Plus largement, Mgr Charles était intéressé par tout le XVIIe siècle. Il est ironique, au regard de l’histoire [4], qu’il se trouva fondateur et directeur d’une aumônerie de la Sorbonne qu’il appela « Centre Richelieu », du nom du fondateur de l’université. Le buste de Richelieu et le portrait de Bérulle trônaient dans le salon de Mgr Charles, donnant les deux aspects d’une personnalité et de sa conception de l’apostolat. Plus largement encore, il ne détestait pas lire un Bossuet, un Condren et son Traité du sacrifice, Olier et son Traité des Saints Ordres, la philosophie de Malebranche... Il est certain que M. Charles ne mena en rien la vie d’abbé de cour, qui fut un peu celle de Bérulle, et que son goût de la mission le rapproche plutôt de saint Jean Eudes. Il garda à cœur de faire face au défi de son temps : sa première nomination de vicaire à Malakoff correspondait bien au désir des jeunes prêtres de sa génération d’évangéliser la banlieue ouvrière. Il ne rata pas une occasion de toucher le plus de gens possible durant la guerre, et suivit avec intérêt l’action du cardinal Suhard sur la Mission de Paris, tandis qu’il fondait le Centre Richelieu dans une période d’effervescence politique du monde étudiant après la Libération.

Un maître revu et corrigé ?

P. Cochois donnait quatre critères du bérullisme : l’esprit de religion de son théocentrisme, son christocentrisme mystique, son sens vécu de la souveraineté de la Mère de Dieu et son exaltation de l’état de prêtrise [5]. On peut discerner une concordance globale de ces critères avec la pensée de Mgr Charles, encore que sur le point de la dévotion mariale, une certaine réaction contre la dimension envahissante qu’elle occupait alors l’ait rendu distant et silencieux.
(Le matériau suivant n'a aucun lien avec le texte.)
(** ** The zeros after the point *)

Lemma zeros_run_line c scanned p :
  line_pending (c :: p) ->
  zeros_run c scanned p false =
  match snd (span is_zero (c :: p)) with
  | y :: rest =>
      if negb (empty (fst (span is_zero (c :: p)))) && (y =? newline)%char then
        (y, (scanned ++ fst (span is_zero (c :: p))) ++ [y], true,
         MkTape (((scanned ++ fst (span is_zero (c :: p))) ++ [y]) ++ rest) false)
      else (y, scanned ++ fst (span is_zero (c :: p)), false, MkTape rest false)
  | [] => (c, scanned, false, MkTape [] false)
  end.
Proof.
  revert c scanned. induction p as [|x r IH]; intros c scanned Hp.
  - apply list_elem_of_singleton in Hp. rewrite <- Hp.
    rewrite (span_cons_false _ _ _ is_zero_newline). cbn. by rewrite app_nil_r.
  - cbn [zeros_run]. fold (is_zero c). destruct (is_zero c) eqn:E.
    + rewrite (span_cons_true _ c _ E). cbn [fst snd empty negb andb].
      assert (Hx : line_pending (x :: r)).
      { eapply line_pending_cons; [|done]. by apply zero_not_newline. }
      destruct (x =? newline)%char eqn:En.
      * apply Ascii.eqb_eq in En as ->. rewrite (span_cons_false _ _ _ is_zero_newline).
        cbn [fst snd]. by rewrite Ascii.eqb_refl.
      * rewrite (IH _ _ Hx).
        destruct (span is_zero (x :: r)) as [zs [|y rest]] eqn:Es; cbn [fst snd].
        -- exfalso. pose proof (line_pending_span is_zero _ is_zero_newline Hx) as H.
           rewrite Es in H. by apply elem_of_nil in H.
        -- assert (Hy : empty zs = true -> (y =? newline)%char = false).
           { intros ->%empty_true. pose proof (span_app is_zero (x :: r)) as Ha.
             rewrite Es in Ha. simpl in Ha. by injection Ha as ->. }
           destruct (empty zs) eqn:Ez; cbn [negb andb];
             rewrite ?(Hy eq_refl), <- ?app_assoc; reflexivity.
    + rewrite (span_cons_false _ c _ E). cbn [fst snd empty negb andb].
      by rewrite app_nil_r.
Qed.

(** ** The matcher on a terminated line *)

Section Matcher.
Variable u : Uninit.
Implicit Types (vs p q : cstring) (bs : Z) (ts : list Token) (l : Z) (tm : Token).

Lemma matchToBase_zero_line vs bs q ts l tm :
  newline ∉ vs -> line_pending q ->
  matchToBase u vs bs (MkLexer ts (MkTape ("0"%char :: q) false) l tm) =
  Some (match literal vs bs ("0"%char :: q) with
        | Some (lex, rest) => (lex, MkLexer ts (MkTape rest false) l tm)
        | None => (EMPTYSTRING, MkLexer ts (MkTape ("0"%char :: q) false) l tm)
        end).
Proof.
  intros Hvs Hq. unfold matchToBase, literal. lex_run.
  change (("0" =? "0")%char) with true. change (is_zero "0") with true. cbv iota.
  lex_run. rewrite (verify_run_line _ _ _ _ Hvs Hq).
  destruct (after_prefix vs q) as [q'|] eqn:Ev; lex_run; [|done].
  destruct (string_eqb vs DOTSTRING) eqn:Edot; cbn [negb]; lex_run; [|done].
  apply after_prefix_Some in Ev.
  assert (Hq' : line_pending q') by (subst q; by apply line_pending_app in Hq).
  destruct (line_pending_nonempty _ Hq') as (y0 & r0 & ->).
  unfold fetch_zeros. lex_reduce. rewrite (zeros_run_line _ _ _ Hq').
  pose proof (span_app is_zero (y0 :: r0)) as Happ.
  destruct (span_snd_line is_zero _ is_zero_newline Hq') as (y & r' & Es & Hy).
  rewrite Es in *. set (zs := (span is_zero (y0 :: r0)).1) in *.
  destruct (negb (empty zs) && (y =? newline)%char); lex_run.
  { rewrite Ev, <- Happ. by norm_app. }
  destruct (isPositiveDigitInBase y bs); lex_run; [|by norm_app].
  rewrite scan_run_noeof.
  destruct (span_snd_line (digit_in bs) _ (digit_in_newline bs) Hy) as (y2 & r2 & -> & _).
  lex_run. by norm_app.
Qed.

Lemma positive_digit_not_newline c bs :
  isPositiveDigitInBase c bs = true -> (c =? newline)%char = false.
Proof.
  intros H%isPositiveDigitInBase_digit. destruct (Ascii.eqb_spec c newline) as [->|]; [|done].
  by rewrite digit_in_newline in H.
Qed.

Lemma matchToBase_nonzero_line vs bs d q ts l tm :
  newline ∉ vs -> line_pending (d :: q) -> is_zero d = false ->
  matchToBase u vs bs (MkLexer ts (MkTape (d :: q) false) l tm) =
  Some (match literal vs bs (d :: q) with
        | Some (lex, rest) => (lex, MkLexer ts (MkTape rest false) l tm)
        | None => (EMPTYSTRING, MkLexer ts (MkTape (d :: q) false) l tm)
        end).
Proof.
  intros Hvs Hp Hd. unfold matchToBase, literal. lex_run.
  rewrite Hd. unfold is_zero in Hd. rewrite Hd.
  destruct (isPositiveDigitInBase d bs) eqn:Ep; lex_run; [|done].
  pose proof (line_pending_cons _ _ (positive_digit_not_newline _ _ Ep) Hp) as Hq.
  rewrite (fetch_scan_line _ _ _ _ (digit_in_newline bs) Hq). lex_run.
  pose proof (span_app (digit_in bs) q) as Happ.
  destruct (span_snd_line (digit_in bs) _ (digit_in_newline bs) Hq) as (y & r & Es & Hy).
  rewrite Es in *. set (ds := (span (digit_in bs) q).1) in *.
  rewrite (verify_run_line _ _ _ _ Hvs Hy).
  destruct (after_prefix vs (y :: r)) as [r'|] eqn:Ev; lex_run.
  2:{ rewrite <- Happ. by norm_app. }
  destruct (string_eqb vs DOTSTRING) eqn:Edot; cbn [negb]; lex_run; [|by norm_app].
  apply after_prefix_Some in Ev.
  assert (Hr' : line_pending r') by (rewrite Ev in Hy; by apply line_pending_app in Hy).
  rewrite (fetch_scan_line _ _ _ _ (digit_in_newline bs) Hr').
  destruct (line_pending_nonempty _ Hr') as (y1 & r1 & ->). lex_run.
  rewrite empty_span_cons.
  destruct (isDigitInBase y1 bs) eqn:E1; cbn [negb]; lex_run; [by norm_app|].
  rewrite (span_cons_false (digit_in bs) y1 r1 E1). lex_run.
  rewrite <- Happ, Ev. by norm_app.
Qed.

(** On a terminated line, over the reference tape, [matchToBase] returns
    the lexeme of [literal] and leaves the rest, or returns the empty
    string and leaves the input as it was. *)
Lemma matchToBase_literal_tape vs bs p ts l tm :
  newline ∉ vs -> line_pending p ->
  matchToBase u vs bs (MkLexer ts (MkTape p false) l tm) =
  Some (match literal vs bs p with
        | Some (lex, rest) => (lex, MkLexer ts (MkTape rest false) l tm)
        | None => (EMPTYSTRING, MkLexer ts (MkTape p false) l tm)
        end).
Proof.
  intros Hvs Hp. destruct (line_pending_nonempty _ Hp) as (d & q & ->).
  destruct (is_zero d) eqn:Ed.
  - apply Ascii.eqb_eq in Ed as ->. apply matchToBase_zero_line; [done|].
    exact (line_pending_cons "0" q eq_refl Hp).
  - by apply matchToBase_nonzero_line.
Qed.

Lemma literal_nonempty vs bs p lex rest :
  literal vs bs p = Some (lex, rest) -> empty lex = false.
Proof.
  unfold literal. intros H.
  repeat case_match; simplify_eq; reflexivity.
Qed.

Lemma checkAndReturnNum_line p ts l tm :
  line_pending p ->
  checkAndReturnNum u (MkLexer ts (MkTape p false) l tm) =
  Some (match plain_integer p with
        | Some (lex, rest) => (lex, MkLexer ts (MkTape rest false) l tm)
        | None => (EMPTYSTRING, MkLexer ts (MkTape p false) l tm)
        end).
Proof.
  intros Hp. destruct (line_pending_nonempty _ Hp) as (d & q & ->).
  unfold checkAndReturnNum, plain_integer. lex_run.
  destruct (isdigit d) eqn:Ed; lex_run; [|done].
  fold (is_zero d). destruct (is_zero d); lex_run; [done|].
  assert (Hq : line_pending q).
  { eapply line_pending_cons; [|done].
    destruct (Ascii.eqb_spec d newline) as [->|]; [done|done]. }
  rewrite (fetch_scan_line _ _ _ _ isdigit_newline Hq). by lex_run.
Qed.

Lemma plain_integer_nonempty p lex rest :
  plain_integer p = Some (lex, rest) -> empty lex = false.
Proof.
  unfold plain_integer. intros H. repeat case_match; simplify_eq; reflexivity.
Qed.

Lemma ScanNumber_from_line nts p ts l tm :
  Forall (fun nt => newline ∉ validate_string nt) nts -> line_pending p ->
  ScanNumber_from u nts (MkLexer ts (MkTape p false) l tm) =
  Some (match first_literal nts p with
        | Some (lex, kind, rest) =>
            (Some (MkToken lex kind (Token.line_no tm)),
             MkLexer ts (MkTape rest false) l (MkToken lex kind (Token.line_no tm)))
        | None => (None, MkLexer ts (MkTape p false) l tm)
        end).
Proof.
  intros Hnts Hp. induction Hnts as [|nt nts Hnt _ IH]; [done|].
  cbn [ScanNumber_from first_literal].
  rewrite (bind_Some_pair _ _ _ _ (matchToBase_literal_tape _ _ _ ts l tm Hnt Hp)).
  destruct (literal (validate_string nt) (base nt) p) as [[lex rest]|] eqn:E;
    cbn [fst snd].
  - rewrite (literal_nonempty _ _ _ _ _ E). cbn [negb]. by lex_run.
  - apply IH.
Qed.

Lemma numberTypes_markers : Forall (fun nt => newline ∉ validate_string nt) numberTypes.
Proof.
  unfold numberTypes.
  repeat (apply Forall_cons_2; [by_decide|]). apply Forall_nil_2.
Qed.

Lemma ScanNumber_number_tape p ts l tm :
  line_pending p ->
  ScanNumber u (MkLexer ts (MkTape p false) l tm) =
  Some (match number p with
        | Some (lex, kind, rest) =>
            (MkToken lex kind l, MkLexer ts (MkTape rest false) l (MkToken lex kind l))
        | None =>
            (MkToken EMPTYSTRING ERROR l,
             MkLexer ts (MkTape p false) l (MkToken EMPTYSTRING ERROR l))
        end).
Proof.
  intros Hp. unfold ScanNumber, number. lex_run.
  change (take NUMTYPE_COUNT numberTypes) with numberTypes.
  rewrite (bind_Some_pair _ _ _ _
             (ScanNumber_from_line _ _ ts l _ numberTypes_markers Hp)).
  destruct (first_literal numberTypes p) as [[[lex kind] rest]|]; cbn [fst snd];
    lex_run; [done|].
  rewrite (bind_Some_pair _ _ _ _ (checkAndReturnNum_line _ ts l _ Hp)).
  destruct (plain_integer p) as [[lex rest]|] eqn:E; cbn [fst snd].
  - rewrite (plain_integer_nonempty _ _ _ E). cbn [negb]. by lex_run.
  - by lex_run.
Qed.

End Matcher.

(** ** What a literal consumes *)

(** Turns an equation on the rest of a run into the split of the input. *)
Ltac span_eqs :=
  repeat match goal with
         | H : after_prefix _ _ = Some _ |- _ => apply after_prefix_Some in H
         | H : negb (string_eqb _ _) = false |- _ =>
             apply negb_false_iff, string_eqb_eq in H
         | H : snd (span ?P ?l) = ?r |- _ =>
             let E := fresh "E" in
             let R := fresh "R" in
             pose proof (span_app P l) as E; pose proof (span_rest P l) as R;
             rewrite H in E, R; clear H;
             generalize dependent (fst (span P l)); intros
         end;
  subst.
Il y revint à la fin de sa vie dans le chapelet quotidien.

Mais force est de constater que son intérêt pour Bérulle ne l’amena pas à engager des études approfondies sur la question, et qu’il eut une tendance à dédaigner les travaux de ses contemporains [6]. La force de cette pensée lui semblait insuffisamment mise en valeur. Il faut donc pousser l’analyse plus loin, pour essayer de mettre en lumière ce qu’il y avait d’original, au double sens du terme, dans l’utilisation que faisait le prélat du cardinal...

Bérulle et les « états » du Verbe incarné

La spiritualité bérullienne prend son départ dans une conscience très vive de la grandeur du Dieu Trinité : il ne s’agit pas de partir de la création pour aller au divin, il s’agit bien de prendre le temps de contempler la gloire divine, et ensuite d’aller de la vie divine au créé. Bérulle a été marqué par la mystique rhéno-flamande, d’où un sentiment toujours vif chez lui du néant qu’est l’homme, si Dieu ne lui donne pas d’être par sa seule action. Puis s’est ajouté le rôle de la mystique plus attachée à l’humanité du Christ de sainte Thérèse d’Avila : au lieu de rester dans un pur extatisme et d’attendre une « déification » par grâce. Bérulle s’attache à contempler dans le Christ le Fils éternel qui, joignant l’opération intra-trinitaire et celle de la création, se fait homme pour se révéler et nous sauver. C’est un résumé parfait de ces deux tendances que nous retrouvons dans la dernière œuvre du cardinal, symboliquement restée inachevée : la Vie de Jésus, entre l’histoire de la préparation du monde et celle de notre salut dans le Christ, ne s’emploie qu’à décrire cet « instant » si crucial de l’Incarnation, de ce « commerce » divin où le Fils vient en ce monde, tandis que la Vierge et l’ange vivent ce mystère de grâce.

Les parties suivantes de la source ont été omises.